WHAT NEEDS TO BE DONE. Only the lines below starting at the one containing "c Hc. destruct" and ending at the one containing "done; [hunfold; lia|]." belong in the answer, each copied exactly.

Collected data.
+++

(** Walking over [seg], none of whose blocks is [freep]. *)
Lemma malloc_walk n l1 prev seg rest :
  R = l1 ++ prev :: seg ++ rest → (∀ c, c ∈ seg → c.1 ≠ freep h) →
  (∃ p b, fit p b ∧ malloc_loop (length seg + n) nu prev.1 (head_or (seg ++ rest) base) h = take_block nu p.1 b.1 b.2 h) ∨
  (∀ c, c ∈ seg → c.2 < nu) ∧
  malloc_loop (length seg + n) nu prev.1 (head_or (seg ++ rest) base) h =
    malloc_loop n nu (last_block prev seg).1 (head_or rest base) h.
Proof.
  revert l1 prev. induction seg as [|c seg IH]; intros l1 prev E Hne.
  - right. split; [by intros c ?%elem_of_nil|done].
  - destruct (ring_size c (l1 ++ [prev]) (seg ++ rest)) as [Hs Hp]; [by rewrite E, <- app_assoc|].
    cbn [length Nat.add app head_or malloc_loop]. erewrite bind_ok by exact Hs. destruct (Z.geb_spec c.2 nu) as [Hge|Hlt].
    + left. exists prev, c. split; [|done]. split; [by exists l1, (seg ++ rest)|done].
    + rewrite bind_gets, (proj2 (Z.eqb_neq _ _)) by (apply Hne; left). erewrite bind_ok by exact Hp.
      destruct (IH (l1 ++ [prev]) c) as [Hf|[Hf El]]; [by rewrite E, <- app_assoc|by intros d Hd; apply Hne; right|by left|].
      right. split; [by intros d [->|Hd]%elem_of_cons; auto; lia|]. by rewrite El.
Qed.

(** The call of [morecore] after a whole turn. *)
Definition get_more (n : nat) : UM Z :=
  q <- morecore nu ;; if q =? 0 then ret 0 else nx <- get_ptr q ;; malloc_loop n nu q nx.

Lemma malloc_turn n p :
  get_ptr (freep h) h = Ok p h →
  (∃ p' b, fit p' b ∧ malloc_loop (length R + n) nu (freep h) p h = take_block nu p'.1 b.1 b.2 h) ∨
  (∀ c, c ∈ R → c.2 < nu) ∧ malloc_loop (length R + n) nu (freep h) p h = get_more n h.
Proof.
  intros Hp. pose proof (hk_freep _ _ _ _ Hh) as Hfp. apply list_elem_of_fmap in Hfp as (f & Ef & Hf).
  apply list_elem_of_split in Hf as (a & b & E). destruct (ring_size f a b E) as [Hfs Hfn].
  rewrite <- Ef in Hfn. rewrite Hp in Hfn. injection Hfn as ->.
  assert (∀ c, c ∈ a ∨ c ∈ b → c.1 ≠ freep h) as Hne.
  { pose proof (hk_order _ _ _ _ Hh) as Ho. rewrite E in Ho. apply StronglySorted_app in Ho as (H1 & _ & H2).
    apply StronglySorted_cons in H2 as [H2 _]. rewrite Forall_forall in H2. rewrite Ef.
    intros c [Hc|Hc]; [specialize (H1 c f Hc (list_elem_of_here _ _))|specialize (H2 c Hc)]; hunfold; lia. }
  assert (length R + n = length b + (S (length a) + n))%nat as -> by (rewrite E, length_app; cbn; lia).
  destruct (malloc_walk (S (length a) + n) a f b []) as [Hfit|[Hb El]]; rewrite ?app_nil_r in *; [done|auto|left; by rewrite Ef|].
  rewrite Ef, El. cbn [head_or]. destruct (hk_ring _ _ _ _ Hh) as (fl & Efl & _). destruct a as [|x a]; rewrite Efl in E; cbn [app] in E.
  - injection E as <- <-. right. split; [intros c; rewrite Efl; intros [->|Hc]%elem_of_cons; [cbn; lia|auto]|].
    cbn [length Nat.add malloc_loop fst]. cbn [fst] in Hfs. erewrite bind_ok by exact Hfs. cbn [snd].
    replace (0 >=? nu) with false by (symmetry; rewrite Z.geb_leb; apply Z.leb_gt; lia). by rewrite bind_gets, Ef, Z.eqb_refl.
  - injection E as <- E. destruct (ring_size (base, 0) [] fl) as [Hbs Hbn]; [done|]. cbn [fst snd] in Hbs, Hbn.
    replace (S (length ((base, 0%Z) :: a)) + n)%nat with (S (length a + S n)) by (cbn; lia).
    cbn [malloc_loop]. erewrite bind_ok by exact Hbs.
    replace (0 >=? nu) with false by (symmetry; rewrite Z.geb_leb; apply Z.leb_gt; lia).
    rewrite bind_gets, (proj2 (Z.eqb_neq _ _)) by (apply (Hne (base, 0)); left; left). erewrite bind_ok by exact Hbn. rewrite E.
    destruct (malloc_walk (S n) [] (base, 0) a (f :: b)) as [Hfit|[Ha El2]]; [by rewrite Efl, E|intros c Hc; apply Hne; left; by right|left; exact Hfit|].
    cbn [fst] in El2. rewrite El2. cbn [head_or malloc_loop]. erewrite bind_ok by exact Hfs. destruct (Z.geb_spec f.2 nu) as [Hge|Hlt].
    + left. eexists _, f. split; [|reflexivity]. split; [|done]. destruct (last_block_split (base, 0) a) as (l & Ela).
      exists l, b. rewrite Efl, E. change ((base, 0) :: a ++ f :: b) with (((base, 0) :: a) ++ f :: b). by rewrite Ela, <- app_assoc.
    + right. split; [|by rewrite bind_gets, Ef, Z.eqb_refl].
      intros c. rewrite Efl, E. intros [->|[Hc|[->|Hc]%elem_of_cons]%elem_of_app]%elem_of_cons; [cbn; lia|auto|done|auto].
Qed.
End Loop.

(** *** Growing *)

(** A block of [n] units above all others, as [morecore] makes it. *)
Lemma heap_grow base R A h n :
  heap_ok base R A h → 1 ≤ n → brk h + HSIZE * n ≤ RAM →
  let h' := h <| brk := brk h + HSIZE * n |> <| hmem := stn 4 (hmem h) (brk h + 8) n |> in
  heap_ok base R (<[brk h := n]> A) h' ∧ A !! brk h = None ∧ kept A h h'.
Proof.
  intros Hh Hn Hram h'. pose proof (hk_base _ _ _ _ Hh) as Hb.
  assert (same_but (hmem h) (stn 4 (hmem h) (brk h + 8) n) (brk h)) as Hm by apply same_but_size.
  assert (∀ q k, A !! q = Some k → 1 ≤ k ∧ bend (q, k) ≤ brk h) as HA by (intros q k Hq; destruct (hk_alloc _ _ _ _ Hh q k Hq); tauto).
  assert (kept A h h') as Hk.
  { intros q k x Hq Hx. subst h'. rsimpl. destruct (HA q k Hq). apply Hm. hunfold. lia. }
  split; [|split; [|done]]; cycle 1.
  { destruct (A !! brk h) as [k|] eqn:E; [|done]. destruct (HA _ _ E). hunfold. lia. }
  assert (∀ c, c ∈ R → c.1 + HSIZE ≤ brk h ∧ bend c ≤ brk h) as HR.
  { intros c Hc. destruct (ring_base Hh c Hc) as (_ & _ & Hi). unfold inside in Hi. tauto. }
  split; subst h'; rsimpl.
  - hunfold. lia.
  - destruct (hk_ring _ _ _ _ Hh) as (fl & E & Hfl). exists fl. split; [done|]. eapply Forall_impl; [exact Hfl|]. intros c ?. hunfold. lia.
  - eapply links_same; [|apply (hk_links _ _ _ _ Hh)]. intros c Hc. apply (same_but_at _ _ _ _ Hm). destruct (HR c Hc). lia.
  - apply (hk_order _ _ _ _ Hh).
  - apply (hk_freep _ _ _ _ Hh).
  - apply map_Forall_insert_2.
    + split_and!; [done|hunfold; lia..|]. rewrite ldn_stn_eq. apply Z.mod_small. hunfold. lia.
    + intros q k Hq. destruct (hk_alloc _ _ _ _ Hh q k Hq) as (H1 & H2 & H3 & H4). split_and!; try done; [hunfold; lia|].
      pose proof (kept_size _ _ _ q k Hk Hq H1) as Hks. rsimpl. by rewrite Hks.
  - intros q k c [[<- <-]|[Hne Hq]]%lookup_insert_Some Hc; [|by apply (hk_apart _ _ _ _ Hh)]. destruct (HR c Hc). hunfold. lia.
  - intros q k q' k' [[<- <-]|[Hne Hq]]%lookup_insert_Some [[<- <-]|[Hne' Hq']]%lookup_insert_Some Hqq; try done.
    + destruct (HA q' k' Hq'). hunfold. lia.
    + destruct (HA q k Hq). hunfold. lia.
    + by apply (hk_apart2 _ _ _ _ Hh).
Qed.

(** What [morecore] asks the kernel for. *)
Definition core_units (nu : Z) : Z := if nu <? 4096 then 4096 else nu.

Lemma morecore_ok `{GrantOk} base R A h nu :
  heap_ok base R A h → 1 ≤ nu < 2 ^ 27 →
  (morecore nu h = Ok 0 h ∧ grant (brk h) (HSIZE * core_units nu) = false) ∨
  ∃ h' R', morecore nu h = Ok (freep h') h' ∧ heap_ok base R' A h' ∧ brk h' = brk h + HSIZE * core_units nu ∧
    units R' = units R + core_units nu ∧ (length R' ≤ S (length R))%nat ∧ (∃ c, c ∈ R' ∧ nu ≤ c.2) ∧ kept A h h'.
Proof.
  intros Hh Hnu. pose proof (hk_base _ _ _ _ Hh) as Hb. unfold morecore. fold (core_units nu).
  assert (nu ≤ core_units nu < 2 ^ 27 ∧ 4096 ≤ core_units nu) as Hc by (unfold core_units; destruct (Z.ltb_spec nu 4096); lia).
  set (k := core_units nu) in *. clearbody k. unfold sbrk.
  replace (k * HSIZE) with (HSIZE * k) by lia. rewrite s32_small by (hunfold; lia).
  rewrite (bind_assoc_ok _ _ _ _ _ _ (eq_refl : gets brk h = Ok (brk h) h)). replace (HSIZE * k >? 0) with true by (symmetry; apply Z.gtb_gt; hunfold; lia).
  rewrite u64_small by (hunfold; lia).
  replace (brk h + HSIZE * k >? TRAPFRAME) with false
    by (symmetry; rewrite Z.gtb_ltb; apply Z.ltb_ge; change TRAPFRAME with (2 ^ 38 - 8192); hunfold; lia).
  destruct (grant (brk h) (HSIZE * k)) eqn:Hg; [right|left; split; [|done]; by rewrite bind_ret].
  pose proof (grant_ram _ _ Hg) as Hram. destruct (heap_grow base R A h k Hh ltac:(lia) Hram) as (Hh1 & HA & Hk1).
  set (h1 := h <| brk := brk h + HSIZE * k |> <| hmem := stn 4 (hmem h) (brk h + 8) k |>) in *.
  destruct (free_ok base R _ h1 (brk h) k Hh1 (lookup_insert_eq _ _ _)) as (h2 & R2 & Ef & Hh2 & Hb2 & Hu & Hlen & (c & Hc2 & Hcn) & Hk2).
  rewrite delete_insert_id in Hh2, Hk2 by done.
  subst h1. rsimpl. exists h2, R2. split; [|split_and!; try done; [exists c; split; [done|lia]|by eapply heap_kept_trans]].
  rewrite (bind_assoc_ok _ _ _ _ _ _ (eq_refl : modify _ h = Ok tt _)), bind_ret.
  rewrite (proj2 (Z.eqb_neq _ _)) by (change SBRK_ERROR with (2 ^ 64 - 1); hunfold; lia).
  unfold set_size. erewrite bind_ok by (apply store_ok; rsimpl; hunfold; lia). rsimpl.
  unfold hplus. rewrite Z.mul_1_r, u64_small by (hunfold; lia). erewrite bind_ok by exact Ef. done.
Qed.

(** What [malloc] of [nu] units does to a heap: it hands out a fresh block, or
    returns 0 because no free block is large enough and the kernel refuses more. *)
Inductive malloc_res `{Grant} (base nu : Z) (R : list block) (A : gmap Z Z) (h : heap) : res heap Z → Prop :=
| malloc_none :
    (∀ c, c ∈ R → c.2 < nu) → grant (brk h) (HSIZE * core_units nu) = false → malloc_res base nu R A h (Ok 0 h)
| malloc_some r R' h' :
    heap_ok base R' (<[r := nu]> A) h' → A !! r = None → kept A h h' → brk h ≤ brk h' →
    HSIZE * (units R' + nu) = HSIZE * units R + (brk h' - brk h) → malloc_res base nu R A h (Ok (r + HSIZE) h').

Lemma freep_get base R A h : heap_ok base R A h → ∃ p, get_ptr (freep h) h = Ok p h ∧ 0 < freep h.
Proof.
  intros Hh. pose proof (hk_freep _ _ _ _ Hh) as Hf. apply list_elem_of_fmap in Hf as (f & -> & Hf).
  destruct (ring_base Hh f Hf) as (? & _). pose proof (hk_base _ _ _ _ Hh).
  apply list_elem_of_split in Hf as (a & b & E). destruct (ring_size base R A h Hh f a b E) as [_ ?]. eexists. split; [done|lia].
Qed.

Lemma malloc_loop_ok `{GrantOk} base R A h nu n p :
  heap_ok base R A h → 1 ≤ nu < 2 ^ 27 → get_ptr (freep h) h = Ok p h → (2 * length R + 3 ≤ n)%nat →
  malloc_res base nu R A h (malloc_loop n nu (freep h) p h).
Proof.
  intros Hh Hnu Hp Hn. replace n with (length R + (n - length R))%nat by lia. set (n1 := (n - length R)%nat).
  destruct (malloc_turn base nu R A h Hh ltac:(lia) n1 p Hp) as [(p' & b & [(l1 & l2 & E) Hb] & ->)|[Hno ->]].
  - destruct (take_ok base nu R l1 l2 p' b A h Hh E) as (r & h' & -> & R' & Hh' & Hr & Hbrk & Hu & Hk); [lia|].
    eapply malloc_some; [done..|rewrite Hbrk; lia|rewrite Hbrk; unfold HSIZE; lia].
  - unfold get_more. destruct (morecore_ok base R A h nu Hh Hnu) as [[E Hg]|(h1 & R1 & E & Hh1 & Hb1 & Hu1 & Hlen & (c & Hc & Hcn) & Hk1)];
      erewrite bind_ok by exact E; [by apply malloc_none|].
    destruct (freep_get _ _ _ _ Hh1) as (p1 & Hp1 & Hpos). rewrite (proj2 (Z.eqb_neq _ _)) by lia. erewrite bind_ok by exact Hp1.
    replace n1 with (length R1 + (n1 - length R1))%nat by lia.
    destruct (malloc_turn base nu R1 A h1 Hh1 ltac:(lia) (n1 - length R1) p1 Hp1) as [(p' & b & [(l1 & l2 & E1) Hb] & ->)|[Hno1 _]];
      [|specialize (Hno1 c Hc); lia].
    destruct (take_ok base nu R1 l1 l2 p' b A h1 Hh1 E1) as (r & h' & -> & R' & Hh' & Hr & Hbrk & Hu & Hk); [lia|].
    assert (0 ≤ core_units nu) by (unfold core_units; destruct (nu <? 4096); lia).
    eapply malloc_some; [done..|by eapply heap_kept_trans| |]; unfold HSIZE in *; lia.
Qed.

(** The heap before and after the first call of [malloc]. *)
Inductive heap_inv (base : Z) : list block → gmap Z Z → heap → Prop :=
| inv_start h : freep h = 0 → 0 < base → base + HSIZE ≤ brk h ≤ RAM → heap_inv base [(base, 0)] ∅ h
| inv_ok R A h : heap_ok base R A h → heap_inv base R A h.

+++

TASK OUTPUT.
  { intros c Hc. destruct (ring_base Hh c Hc) as (_ & _ & Hi). unfold inside in Hi. tauto. }
  split; subst h'; rsimpl.
  - hunfold. lia.
  - destruct (hk_ring _ _ _ _ Hh) as (fl & E & Hfl). exists fl. split; [done|]. eapply Forall_impl; [exact Hfl|]. intros c ?. hunfold. lia.
  - eapply links_same; [|apply (hk_links _ _ _ _ Hh)]. intros c Hc. apply (same_but_at _ _ _ _ Hm). destruct (HR c Hc). lia.
  - apply (hk_order _ _ _ _ Hh).
  - apply (hk_freep _ _ _ _ Hh).
  - apply map_Forall_insert_2.
    + split_and!; [done|hunfold; lia..|]. rewrite ldn_stn_eq. apply Z.mod_small. hunfold. lia.
    + intros q k Hq. destruct (hk_alloc _ _ _ _ Hh q k Hq) as (H1 & H2 & H3 & H4). split_and!; try done; [hunfold; lia|].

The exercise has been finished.